A new study that was funded by the National Institutes of Health, the Eunice Kennedy Shriver National Institute of Child Health and Human Development, and the National Center for Research Resources has shown that parents who measured liquid medications for their children using teaspoon or tablespoon units were twice as likely to give an incorrect dosage compared to parents who used milliliter units. The new evidence published online July 14, 2014 in Pediatrics indicates that by using non-metric units, parents are more likely to make medication errors.

These medication errors can cause serious problems ranging from ineffective treatment to overdose. Medication errors currently cause around 7,000 deaths in the United States every year, and children are more likely to be seriously affected by an incorrect dosage than adults are. The authors of this study suggest that consistently using metric units to give dosing instructions could significantly reduce these medication errors.

Risk Factors for Medication Errors

This study tested the ability of 287 parents on their abilities to correctly measure a dose of medicine. Parents not using metric units were twice as likely to measure a dose more than 20% different from the correct amount. Furthermore, parents measuring doses in teaspoons or tablespoons were 30 times more likely to use a kitchen spoon rather than a correctly measured instrument.

Using a kitchen spoon to give medication automatically increases the risk of error. Kitchen spoons are not usually accurate, nor are they reliable measuring tools. Moreover, many parents confuse teaspoons and tablespoons when using kitchen spoons, which make the errors more significant.

Dr.
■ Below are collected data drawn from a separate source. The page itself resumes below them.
(** Everything a flow put on a registered port does to the state. *)
Lemma flow_put_trace drv nd m actions ufid info w rte_port :
  netdev_rte_port_search (in_port (m_flow m)) (port_map w) = Some rte_port ->
  let '(r, _, w') :=
    netdev_rte_offloads_flow_put drv nd m actions ufid info w in
  exists creates new_rec,
    hw_log w'
    = hw_log w
      ++ destroy_events drv (hw_log w) (old_flows ufid (in_port (m_flow m)) w)
      ++ creates /\
    forallb is_create creates = true /\
    forallb (fresh_from (hw_next_flow w)) creates = true /\
    ufid_to_portid_map w'
    = ufid_to_portid_map
        (snd (ufid_to_portid_add ufid (in_port (m_flow m)) w)) /\
    dpdk_phy_ports_amount w' = dpdk_phy_ports_amount w /\
    port_records w'
    = update_first (fun x => in_port (m_flow m) =? fst x)
        (fun x => (fst x,
                   new_rec
                     :: remove_first
                          (fun d => ovs_u128_equals ufid (hw_ufid d)) (snd x)))
        (port_records w) /\
    ((r = 0 /\
      exists fl, new_rec = single_record ufid nd fl /\
                 In (Some (nd, fl)) (map created_flow creates)) \/
     (r <> 0 /\ new_rec = netdev_rte_port_ufid_hw_offload_alloc 1 ufid)).
Proof.
  intros Hport.
  pose proof (search_key _ _ _ Hport) as Hkey.
  pose proof (find_port_records _ _ _ Hport) as Hrec0.
  destruct (netdev_rte_offloads_flow_put drv nd m actions ufid info w)
    as [[r info'] w'] eqn:H.
  unfold netdev_rte_offloads_flow_put in H.
  unfold bind at 1 in H. unfold get_world at 1 in H. cbv beta iota in H.
  rewrite Hport, Hkey in H.
  unfold old_flows, hw_offload_of. rewrite Hport.
  set (dp := in_port (m_flow m)) in *.
  set (um := fun d => ovs_u128_equals ufid (hw_ufid d)).
  set (alloc := netdev_rte_port_ufid_hw_offload_alloc 1 ufid) in *.
  (* the state when the new record and the reverse mapping are in place *)
  assert (Hpre :
    exists w4,
      (if netdev_rte_offloads_validate_flow m false <? 0
       then ret (EINVAL, info)
       else
         bind (netdev_rte_offloads_add_flow drv nd m actions ufid info)
              (fun x => let '(rte_flow_, info0) := x in
                        match rte_flow_ with
                        | Some fl =>
                            bind (ufid_hw_offload_add_rte_flow_at drv dp ufid
                                                                  fl nd)
                                 (fun _ => ret (0, info0))
                        | None => ret (ENODEV, info0)
                        end)) w4 = (r, info', w') /\
      hw_log w4
      = hw_log w
        ++ destroy_events drv (hw_log w)
             (match ufid_hw_offload_find ufid (rp_ufid_to_rte rte_port) with
              | Some old => recorded_flows old
              | None => []
              end) /\
      hw_next_flow w4 = hw_next_flow w /\
      ufid_to_portid_map w4
      = ufid_to_portid_map (snd (ufid_to_portid_add ufid dp w)) /\
      dpdk_phy_ports_amount w4 = dpdk_phy_ports_amount w /\
      port_records w4
      = update_first (fun x => dp =? fst x)
          (fun x => (fst x, alloc :: remove_first um (snd x)))
          (port_records w)).
  { destruct (ufid_hw_offload_find ufid (rp_ufid_to_rte rte_port))
      as [old|] eqn:Hold.
    - unfold bind at 1 in H. unfold bind at 1 in H.
      rewrite port_modify_eq in H. cbv beta iota in H.
      rewrite free_eq in H. cbv beta iota in H.
      change (0 <? 0) with false in H. cbv beta iota in H.
      unfold bind at 1 in H. rewrite port_modify_eq in H. cbv beta iota in H.
      unfold bind at 1 in H. rewrite portid_add_eq in H. cbv beta iota in H.
      eexists. split; [exact H|].
      rewrite (proj1 (proj2 (portid_add_frame _ _ _))).
      rewrite (proj2 (proj2 (portid_add_frame _ _ _))).
      split; [reflexivity|]. split; [reflexivity|].
      split; [|split].
      + apply portid_add_map. reflexivity.
      + rewrite portid_add_amount. reflexivity.
      + unfold port_records at 1.
        rewrite (proj1 (portid_add_frame _ _ _)).
        change (map (fun p => (rp_dp_port p, rp_ufid_to_rte p))
                    (port_map (snd (port_modify dp ?f ?x))))
          with (port_records (snd (port_modify dp f x))).
        rewrite (port_records_modify dp _ (fun l => alloc :: l))
          by reflexivity.
        match goal with
        | |- context [port_records (set_hw_log ?x ?l)] =>
            change (port_records (set_hw_log x l)) with (port_records x)
        end.
        rewrite (port_records_modify dp _ (remove_first um)).
        * rewrite update_first_twice by reflexivity. reflexivity.
        * reflexivity.
        * intros p. cbn [rp_ufid_to_rte set_rp_ufid_to_rte].
          apply snd_ufid_hw_offload_remove.
    - unfold bind at 1 in H. unfold ret at 1 in H. cbv beta iota in H.
      change (0 <? 0) with false in H. cbv beta iota in H.
      unfold bind at 1 in H. rewrite port_modify_eq in H. cbv beta iota in H.
      unfold bind at 1 in H. rewrite portid_add_eq in H. cbv beta iota in H.
      eexists. split; [exact H|].
      rewrite (proj1 (proj2 (portid_add_frame _ _ _))).
      rewrite (proj2 (proj2 (portid_add_frame _ _ _))).
      cbn [destroy_events]. rewrite app_nil_r.
      split; [reflexivity|]. split; [reflexivity|].
      split; [|split].
      + apply portid_add_map. reflexivity.
      + rewrite portid_add_amount. reflexivity.
      + unfold port_records at 1.
        rewrite (proj1 (portid_add_frame _ _ _)).
        change (map (fun p => (rp_dp_port p, rp_ufid_to_rte p))
                    (port_map (snd (port_modify dp ?f ?x))))
          with (port_records (snd (port_modify dp f x))).
        rewrite (port_records_modify dp _ (fun l => alloc :: l))
          by reflexivity.
        eapply update_first_ext_first; [exact Hrec0|].
        cbn [fst snd]. f_equal. f_equal. symmetry.
        apply remove_first_none. exact Hold. }
  clear H. destruct Hpre as (w4 & H & Hlog4 & Hnext4 & Hmap4 & Hamt4 & Hrec4).
  destruct (netdev_rte_offloads_validate_flow m false <? 0).
  { unfold ret in H. injection H as <- _ <-.
    exists [], alloc. rewrite app_nil_r.
    repeat split; try assumption; try reflexivity.
    right. split; [discriminate | reflexivity]. }
  unfold bind at 1 in H.
  destruct (netdev_rte_offloads_add_flow drv nd m actions ufid info w4)
    as [[res info5] w5] eqn:Hadd.
  apply add_flow_creates_only in Hadd as (cs & Hcs & Hres).
  destruct Hcs as (C1 & C2 & C3 & C4 & C5 & C6 & C7 & C8).
  pose proof (port_records_same _ _ C3 C4) as Hrec5.
  destruct res as [fl|].
  - unfold bind at 1 in H.
    assert (Hp5 : exists p5,
               netdev_rte_port_search dp (port_map w5) = Some p5 /\
               rp_ufid_to_rte p5
               = alloc :: remove_first um (rp_ufid_to_rte rte_port)).
    { apply port_records_search. rewrite Hrec5, Hrec4.
      rewrite find_update_first_map by reflexivity.
      rewrite Hrec0. reflexivity. }
    destruct Hp5 as (p5 & Hp5 & Hr5).
    pose proof (add_rte_flow_at_records drv dp ufid fl nd w5 p5 _ Hp5 Hr5)
      as Hfin.
    destruct (ufid_hw_offload_add_rte_flow_at drv dp ufid fl nd w5)
      as [u w6].
    cbn [snd] in Hfin.
    destruct Hfin as (Hlog6 & Hnext6 & Hmap6 & Hamt6 & Hrec6).
    unfold ret in H. injection H as <- _ <-.
    exists cs, (single_record ufid nd fl).
    rewrite Hlog6, C5, Hlog4, <- app_assoc, Hmap6, C1, Hamt6, C2.
    rewrite <- Hnext4.
    repeat split; try assumption.
    + rewrite Hrec6, Hrec5, Hrec4.
      rewrite update_first_twice by reflexivity.
      apply update_first_ext. intros x _. cbn [fst snd update_first].
      subst um alloc. unfold netdev_rte_port_ufid_hw_offload_alloc.
      cbn [hw_ufid]. rewrite ovs_u128_equals_refl. reflexivity.
    + left. split; [reflexivity|]. exists fl. split; [reflexivity|].
      now apply Hres.
  - unfold ret in H. injection H as <- _ <-.
    exists cs, alloc.
    rewrite C5, Hlog4, <- app_assoc, C1, C2, Hrec5. rewrite <- Hnext4.
    repeat split; try assumption.
    right. split; [discriminate | reflexivity].
Qed.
Shonna Yin, a doctor from the Department of Pediatrics at New York University School of Medicine associated with the study, thinks the best way to avoid this risk is to include a proper metric dosing instrument with every liquid medication. By including marked syringes, droppers, or cups with every medicine, parents would be less likely to seek out improper instruments.

A further risk factor for medication errors is a lack of health literacy. Health literacy is a person’s ability to read and use health information correctly. Although this is a more personal factor, making the administration of medication simpler by using uniform units of measure and including appropriate dosing instruments reduces the influence of this factor.

Overall, the authors of the study found the healthcare system’s lack of uniformity to be a large cause of medication errors. Switching uniformly to metric units would reduce the confusion for parents when they administer medication to their children. By adhering to the recommendations of this study, doctors and pharmacists could prevent serious medication errors and even save many lives.